(Stored data entries)
++++++++++++++++++++
(** * SubController: the subscription store (package storage) and its callers

    A shallow embedding of [PostgresRepository] (Create, Get, Update, Delete,
    GetTotalCost, List), of the parts of Go's [time] package it relies on
    (parsing and formatting with the layout "01-2006"), of the relational
    backend it talks to, and of the HTTP handlers that classify its errors. *)

From Stdlib Require Import ZArith NArith List String Ascii Bool Lia.
From Stdlib Require Import Permutation Sorted.
Import ListNotations.
Local Open Scope Z_scope.

(** ** Byte strings

    A Go string is a sequence of bytes; [string] is a list of [ascii] bytes. *)

Module bytes.

(** [s[n:]], for [n <= len(s)]. *)
Fixpoint drop (n : nat) (s : string) : string :=
  match n, s with
  | O, _ => s
  | S n', String _ s' => drop n' s'
  | S _, EmptyString => EmptyString
  end.

(** [s[:n]], for [n <= len(s)]. *)
Fixpoint take (n : nat) (s : string) : string :=
  match n, s with
  | O, _ => EmptyString
  | S n', String c s' => String c (take n' s')
  | S _, EmptyString => EmptyString
  end.

Definition len (s : string) : Z := Z.of_nat (String.length s).

Definition is_empty (s : string) : bool :=
  match s with EmptyString => true | _ => false end.

Fixpoint of_list (l : list ascii) : string :=
  match l with
  | [] => EmptyString
  | c :: l' => String c (of_list l')
  end.

End bytes.

(** ** Package time, restricted to the layout "01-2006"

    The layout splits into the chunks [stdZeroMonth] (no prefix) and
    [stdLongYear] (prefix "-").  A value parsed with it is
    [Date(year, month, 1, 0, 0, 0, 0, UTC)]: day and clock are constant, so a
    [Time] is represented by its year and month. *)

Module time.

Record Time : Type := Date { Year : Z; Month : Z }.

(** The three ways [Parse] fails on this layout ([*ParseError]'s message). *)
Inductive ParseError : Type :=
| errBad          (* the value does not match the layout element *)
| errMonthRange   (* ": month out of range" *)
| errExtraText.   (* ": extra text: ..." *)

Definition isDigitByte (c : ascii) : bool :=
  ((48 <=? N_of_ascii c) && (N_of_ascii c <=? 57))%N.

(** [isDigit(s, i)]: false when [len(s) <= i]. *)
Definition isDigit (s : string) (i : nat) : bool :=
  match String.get i s with
  | Some c => isDigitByte c
  | None => false
  end.

(** [int(c - '0')] *)
Definition digitVal (c : ascii) : Z := Z.of_N (N_of_ascii c) - 48.

Definition byteAt (s : string) (i : nat) : ascii :=
  match String.get i s with
  | Some c => c
  | None => zero
  end.

(** [getnum(s, fixed)]: parses [s[0:1]] or [s[0:2]]; [fixed] forces two
    digits. *)
Definition getnum (s : string) (fixed : bool) : option (Z * string) :=
  if negb (isDigit s 0) then None
  else if negb (isDigit s 1) then
    if fixed then None
    else Some (digitVal (byteAt s 0), bytes.drop 1 s)
  else Some (digitVal (byteAt s 0) * 10 + digitVal (byteAt s 1), bytes.drop 2 s).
++++++++++++++++++++
**About this task:** Using the data above, show each line where "From" occurs.

**Result of the task:**
From Stdlib Require Import ZArith NArith List String Ascii Bool Lia.
From Stdlib Require Import Permutation Sorted.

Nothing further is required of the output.